Singapore's crackdown against terror suspects in the city state and staunch support for United States global war against extremists is likely to place the island high on the hit list of terror elements.

Even more alarming is the likelihood that a GE attack will fracture Singapore's bickering political entities. The ruling party’s avowed goal to demolish the opposition will make it all the more difficult for Singaporeans of different political leanings to close ranks in a post-attack scenario, when national unity is a natural balm.

One side does not trust all the others. The demolition derby will hurt commitment to defence (C2D) when political leaders have trashed and lambasted one another so viciously that rapproachment is unlikely. During an election campaign, political schadenfreude and C2D are inversely linked. The net result is an erosion in C2D as political entities hammer one another, especially in situations where the lines between political party and the State are blurred.

Indeed, if the PAP runs its campaign by its playbook, we can expect to see its political opponents come under even closer scrutiny - to phrase it politely - as polling day approaches.

Mind you, mopping up operations could continue way after the GE results are announced, further damaging opportunities for political reconciliation.

Such friction works to the advantage of unfriendly elements as a successful attack is likely to trigger a vicious blame game and finger pointing for any security failures, real or perceived.

It is therefore regrettable to see character mauling distract voters from pressing issues of the day (such as accountability) as fallout from such methods will only fuel mistrust and animosity among political opponents. Tactics that lack finesse also run the risk of losing support from Singaporeans who have traditionally supported the party with convincing national deliverables and a sensible approach towards defence planning.

In a perfect storm, character bashing may end up bolstering the resolve of the opposing camp and stirring misgivings among one's own supporters. (Mind you, political assassinations may yield results completely different from what the perpetrators imagined. Just ask the Filipinos about Benigno Aquino and what his death led to.)

Depending on the scale of the terror attack, a mounting death toll may exact a price from politicians voted in by Singaporeans to ensure more good years. The backlash from a failure to secure our future together could therefore result in the freak election result scenario so feared by PAP stalwarts. This scenario would weaken Singapore's international and regional standing as the city state's political system has not been built around a dual party system.

So will Singaporeans continue staying together, moving ahead if voters vent their post-attack fury on the PAP?

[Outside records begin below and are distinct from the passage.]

(** * More of the code *)

(** ** [str.strip()] *)

(** The white space [str.strip()] removes, among the code points below
    256: tab to carriage return, the four separators 28-31, space, NEL and
    the no-break space. *)
Definition is_space (c : ascii) : bool :=
  let n := nat_of_ascii c in
  ((9 <=? n) && (n <=? 13)) || ((28 <=? n) && (n <=? 32))
  || (n =? 133) || (n =? 160).

Fixpoint lstrip (s : str) : str :=
  match s with
  | [] => []
  | c :: s' => if is_space c then lstrip s' else s
  end.

Definition rstrip (s : str) : str := rev (lstrip (rev s)).

Definition strip (s : str) : str := rstrip (lstrip s).

(** ** Reading the rules ([Word Document Processing.py], lines 109-124) *)

Definition EOFError : exn := Exception (lit "EOFError").

(** [input(prompt)]: the next line of standard input, or [EOFError]. *)
Definition input (stdin : list str) : result (str * list str) :=
  match stdin with
  | [] => Raise EOFError
  | line :: stdin' => Ret (line, stdin')
  end.

(** [get_replacements_from_user()], the lines still unread being returned
    along with the rules. Every turn of the loop reads a line, so the loop
    is a recursion on the lines left. *)
Fixpoint get_replacements_loop (stdin : list str)
         (replacements : list (str * str))
  : result (list (str * str) * list str) :=
  match stdin with
  | [] => Raise EOFError
  | line :: stdin1 =>
      let old_text := strip line in
      match old_text with
      | [] => Ret (replacements, stdin1)
      | _ :: _ =>
          match stdin1 with
          | [] => Raise EOFError
          | line2 :: stdin2 =>
              let new_text := strip line2 in
              get_replacements_loop stdin2
                                    (replacements ++ [(old_text, new_text)])
          end
      end
  end.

This is a weakness astute terror minds may be tempted to exploit - if not during GE 2011 then perhaps during a future election as the trophy target may prove too tempting to overlook.

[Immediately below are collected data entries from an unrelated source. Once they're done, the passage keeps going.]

(** * GCTeamMeeting: the availability-intersection and block-consolidation core

    A shallow embedding of [main.py]: the slot grid generator
    ([generate_halfhour_slots]), the label parser ([slot_to_minutes]), the
    hour-block consolidation ([find_hour_blocks]) and the per-day
    intersection ([find_common_slots]), together with the part of the Python
    runtime these functions rest on (exceptions, [str.split], [int],
    [set], [sorted], [dict], [datetime.strptime] / [strftime]). *)

From Stdlib Require Import ZArith List String Ascii Bool Lia Permutation Sorted.
From Equations Require Import Equations.
Import ListNotations.

Local Open Scope string_scope.
Local Open Scope Z_scope.

(** ** The Python runtime the program uses *)

Module Py.

(** The exceptions the modelled functions can raise. *)
Inductive exn : Set :=
| KeyError
| ValueError
| IndexError.

(** A computation returns a value or raises. *)
Inductive result (A : Type) : Type :=
| Ok (a : A)
| Raise (e : exn).
Arguments Ok {A} a.
Arguments Raise {A} e.

Definition bind {A B : Type} (m : result A) (k : A -> result B) : result B :=
  match m with
  | Ok a => k a
  | Raise e => Raise e
  end.

Definition fmap {A B : Type} (f : A -> B) (m : result A) : result B :=
  bind m (fun a => Ok (f a)).

(** [for x in xs: acc = body(acc, x)], stopping at the first exception. *)
Fixpoint for_each {A S : Type} (xs : list A) (body : S -> A -> result S) (acc : S)
  : result S :=
  match xs with
  | [] => Ok acc
  | x :: xs' => bind (body acc x) (for_each xs' body)
  end.

(** [[f(x) for x in xs]], left to right. *)
Fixpoint map_each {A B : Type} (f : A -> result B) (xs : list A) : result (list B) :=
  match xs with
  | [] => Ok []
  | x :: xs' => bind (f x) (fun y => bind (map_each f xs') (fun ys => Ok (y :: ys)))
  end.

(** [xs[i]] for a non-negative index. *)
Definition index {A : Type} (xs : list A) (i : nat) : result A :=
  match nth_error xs i with
  | Some x => Ok x
  | None => Raise IndexError
  end.

(** *** Strings *)

(** [s.split(sep)] for a one-character separator: the first piece and the
    pieces after it. *)
Fixpoint split_pieces (sep : ascii) (s : string) : string * list string :=
  match s with
  | EmptyString => (EmptyString, [])
  | String c s' =>
      let (p, ps) := split_pieces sep s' in
      if Ascii.eqb c sep then (EmptyString, p :: ps) else (String c p, ps)
  end.

Definition split (sep : ascii) (s : string) : list string :=
  let (p, ps) := split_pieces sep s in p :: ps.

Definition is_digit (c : ascii) : bool :=
  let n := nat_of_ascii c in (48 <=? n)%nat && (n <=? 57)%nat.

Definition digit_value (c : ascii) : Z := Z.of_nat (nat_of_ascii c) - 48.

(** The blanks [int] strips: tab, line feed, vertical tab, form feed,
    carriage return and space. *)
Definition is_space (c : ascii) : bool :=
  let n := nat_of_ascii c in ((9 <=? n)%nat && (n <=? 13)%nat) || (n =? 32)%nat.

Fixpoint lstrip (s : string) : string :=
  match s with
  | String c s' => if is_space c then lstrip s' else s
  | EmptyString => EmptyString
  end.

Fixpoint rev_onto (s acc : string) : string :=
  match s with
  | EmptyString => acc
  | String c s' => rev_onto s' (String c acc)
  end.

Definition strip (s : string) : string :=
  rev_onto (lstrip (rev_onto (lstrip s) EmptyString)) EmptyString.

(** Decimal digits, single underscores allowed between two digits.
    [after_digit] says whether the previous character was a digit. *)
Fixpoint digits (acc : Z) (after_digit : bool) (s : string) : option Z :=
  match s with
  | EmptyString => if after_digit then Some acc else None
  | String c s' =>
      if is_digit c then digits (10 * acc + digit_value c) true s'
      else if Ascii.eqb c "_" then
             if after_digit then digits acc false s' else None
           else None
  end.

(** [int(s)] in base ten: blanks stripped, an optional sign, then digits.
    This is [int] on ASCII text of ordinary length: characters are read as
    8-bit codes, those above 127 as neither blank nor digit, where Python
    also accepts the decimal digits and blanks outside ASCII; and Python
    raises [ValueError] beyond 4300 digits, which is left out. *)
Definition int (s : string) : result Z :=
  let body (t : string) (sign : Z) :=
    match digits 0 false t with
    | Some n => Ok (sign * n)
    | None => Raise ValueError
    end in
  match strip s with
  | String "-" t => body t (-1)
  | String "+" t => body t 1
  | t => body t 1
  end.

(** *** Sets of strings

    A set is represented by its elements in insertion order, without
    repetition.  The order in which Python iterates over a set is not
    fixed by the language; it is left to [set_iter] (see [SetOrder]). *)

Definition mem (x : string) (xs : list string) : bool :=
  existsb (String.eqb x) xs.

(** [set(xs)]: add the elements one by one. *)
Fixpoint set_add_all (seen xs : list string) : list string :=
  match xs with
  | [] => seen
  | x :: xs' => set_add_all (if mem x seen then seen else seen ++ [x]) xs'
  end.

Definition set_of (xs : list string) : list string := set_add_all [] xs.

(** [s.intersection(xs)] for an iterable [xs] that is not a set: a new
    set that receives, in the order of [xs], the elements of [xs] found
    in [s]. *)
Definition intersection (s xs : list string) : list string :=
  set_of (filter (fun x => mem x s) xs).

(** The iteration order of a set, as a function of its insertion
    history; all that is known of it is that it enumerates the set. *)
Class SetOrder : Type := {
  set_iter : list string -> list string;
  set_iter_perm : forall s, Permutation (set_iter s) s
}.

(** *** [sorted(xs, key=f)] *)

(** Stable insertion of [x] with key [k] into a list sorted by key. *)
Fixpoint insert_by_key {A : Type} (k : Z) (x : A) (l : list (Z * A)) : list (Z * A) :=
  match l with
  | [] => [(k, x)]
  | (k', y) :: l' =>
      if k <=? k' then (k, x) :: (k', y) :: l' else (k', y) :: insert_by_key k x l'
  end.

Fixpoint sort_keyed {A : Type} (l : list (Z * A)) : list (Z * A) :=
  match l with
  | [] => []
  | (k, x) :: l' => insert_by_key k x (sort_keyed l')
  end.

(** The keys are computed first, left to right (an exception of [key]
    propagates); the elements are then sorted by key.  Python's sort is
    stable, and so is this one, so the two return the same list. *)
Definition sorted {A : Type} (key : A -> result Z) (xs : list A) : result (list A) :=
  bind (map_each (fun x => fmap (fun k => (k, x)) (key x)) xs)
       (fun keyed => Ok (map snd (sort_keyed keyed))).

(** *** Dictionaries with string keys

    A dictionary is its items in insertion order; keys do not repeat. *)

Definition dict (V : Type) : Type := list (string * V).

Definition keys {V : Type} (d : dict V) : list string := map fst d.

Fixpoint get {V : Type} (d : dict V) (k : string) : option V :=
  match d with
  | [] => None
  | (k', v) :: d' => if String.eqb k k' then Some v else get d' k
  end.

(** [d[k]] *)
Definition getitem {V : Type} (d : dict V) (k : string) : result V :=
  match get d k with
  | Some v => Ok v
  | None => Raise KeyError
  end.

(** [d.get(k, default)] *)
Definition get_default {V : Type} (d : dict V) (k : string) (default : V) : V :=
  match get d k with
  | Some v => v
  | None => default
  end.

(** [d[k] = v]: the value of an existing key is replaced in place, a new
    key goes last. *)
Fixpoint setitem {V : Type} (d : dict V) (k : string) (v : V) : dict V :=
  match d with
  | [] => [(k, v)]
  | (k', v') :: d' =>
      if String.eqb k k' then (k, v) :: d' else (k', v') :: setitem d' k v
  end.

(** *** [datetime]

    A [datetime] of the day [strptime] assigns (1900-01-01) or of a later
    day, as the number of minutes since that day's midnight. *)

Definition datetime : Type := Z.

Definition two_digits (n : Z) : string :=
  String (ascii_of_nat (48 + Z.to_nat (n / 10)))
    (String (ascii_of_nat (48 + Z.to_nat (n mod 10))) EmptyString).

(** [dt.strftime("%H:%M")] *)
Definition strftime_HM (dt : datetime) : string :=
  two_digits ((dt / 60) mod 24) ++ ":" ++ two_digits (dt mod 60).

(** [datetime.strptime(s, "%H:%M")].  The directive [%H] reads two digits
    that form an hour from 00 to 23, or else one digit; [%M] reads two
    digits that form a minute from 00 to 59, or else one digit; the colon
    stands between them and nothing may remain after the minute. *)
Definition strptime_HM (s : string) : result datetime :=
  let minute (h : Z) (t : string) : result datetime :=
    match t with
    | String m1 (String m2 rest) =>
        if is_digit m1 && (digit_value m1 <=? 5) && is_digit m2 then
          match rest with
          | EmptyString => Ok (h * 60 + (10 * digit_value m1 + digit_value m2))
          | _ => Raise ValueError
          end
        else Raise ValueError
    | String m1 EmptyString =>
        if is_digit m1 then Ok (h * 60 + digit_value m1) else Raise ValueError
    | EmptyString => Raise ValueError
    end in
  match s with
  | String h1 (String ":" t) =>
      if is_digit h1 then minute (digit_value h1) t else Raise ValueError
  | String h1 (String h2 (String ":" t)) =>
      if is_digit h1 && is_digit h2 && (10 * digit_value h1 + digit_value h2 <=? 23)
      then minute (10 * digit_value h1 + digit_value h2) t
      else Raise ValueError
  | _ => Raise ValueError
  end.

End Py.

Import Py.

Declare Scope py_scope.
Delimit Scope py_scope with py.
Notation "x <- m ;; k" := (bind m (fun x => k))
  (at level 61, m at next level, right associativity) : py_scope.
Notation "' pat <- m ;; k" := (bind m (fun x => match x with pat => k end))
  (at level 61, pat pattern, m at next level, right associativity) : py_scope.
Local Open Scope py_scope.

(** ** The program *)

(** *** 1) Configuration *)

Definition TAGE : list string :=
  ["Montag"; "Dienstag"; "Mittwoch"; "Donnerstag"; "Freitag"].

(** The label [f"{slot_start.strftime(fmt)}-{slot_end.strftime(fmt)}"]. *)
Definition range_label (slot_start slot_end : datetime) : string :=
  strftime_HM slot_start ++ "-" ++ strftime_HM slot_end.

(** The [while current < end_dt] loop of [generate_halfhour_slots]; [slots]
    is the list built so far. *)
Equations? generate_loop (end_dt current : datetime) (slots : list string)
  : list string by wf (Z.to_nat (end_dt - current)) lt :=
  generate_loop end_dt current slots with Z_lt_dec current end_dt := {
    | left _ =>
        let slot_start := current in
        let slot_end := current + 30 in
        if slot_end >? end_dt then slots
        else generate_loop end_dt slot_end (slots ++ [range_label slot_start slot_end]);
    | right _ => slots }.
Proof. lia. Qed.

Definition generate_halfhour_slots (start_str end_str : string) : result (list string) :=
  start_dt <- strptime_HM start_str ;;
  end_dt <- strptime_HM end_str ;;
  Ok (generate_loop end_dt start_dt []).

Definition HALF_HOUR_SLOTS : list string :=
  Eval vm_compute in
    match generate_halfhour_slots "12:00" "21:30" with
    | Ok slots => slots
    | Raise _ => []
    end.

(** *** 3) Common slots *)

Definition slot_to_minutes (slot_label : string) : result Z :=
  start_str <- index (split "-" slot_label) 0 ;;
  match split ":" start_str with
  | [hh; mm] =>
      h <- int hh ;;
      m <- int mm ;;
      Ok (h * 60 + m)
  | _ => Raise ValueError
  end.

(** The [while i < len(halfhour_list) - 1] loop of [find_hour_blocks].  The
    index is a natural number, so [len - 1] is cut off at zero for the
    empty list, where Python has -1; the test fails either way. *)
Equations? hour_blocks_loop (halfhour_list : list string) (i : nat) (blocks : list string)
  : result (list string) by wf (List.length halfhour_list - i)%nat lt :=
  hour_blocks_loop halfhour_list i blocks
    with lt_dec i (List.length halfhour_list - 1) := {
    | left _ =>
        slot_a <- index halfhour_list i ;;
        slot_b <- index halfhour_list (i + 1) ;;
        minutes_b <- slot_to_minutes slot_b ;;
        minutes_a <- slot_to_minutes slot_a ;;
        if minutes_b =? minutes_a + 30 then
          start_str <- index (split "-" slot_a) 0 ;;
          end_str <- index (split "-" slot_b) 1 ;;
          let hour_label := start_str ++ "-" ++ end_str in
          hour_blocks_loop halfhour_list (i + 2) (blocks ++ [hour_label])
        else
          hour_blocks_loop halfhour_list (i + 1) blocks;
    | right _ => Ok blocks }.
Proof. all: lia. Qed.

Definition find_hour_blocks (halfhour_list : list string) : result (list string) :=
  hour_blocks_loop halfhour_list 0 [].

Section CommonSlots.

Context {order : SetOrder}.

And if Singaporeans fail to condemn the political circus, we do not have to wait for a luck strike by terrorists to tear apart this accidental nation. We may end up doing it ourselves.

1 comment:

Ngiam Shih Tung said...

I think it's more likely that in the Singapore context, a successful terror attack would drive voters towards the PAP. Essentially a flight to safety.

In the case of Spain, those who supported the US invasion of Iraq like to characterise the defeat of the pro-Bush Spanish PM as an act of appeasement on the part of the Spanish electorate. Other observers ascribe the defeat of PM Aznar to his inital attempt to cover up evidence of al-qaeda involement and blame the bombings instead on a domestic separatist movement for political advantage.

In the Singapore context, the electorate would only turn against the incumbent government if an incident occurred and the PAP tried first to blame it on gay activists or marxist conspirators but it then emerged before polling day that the perpetrators were associates of Mas Selamat.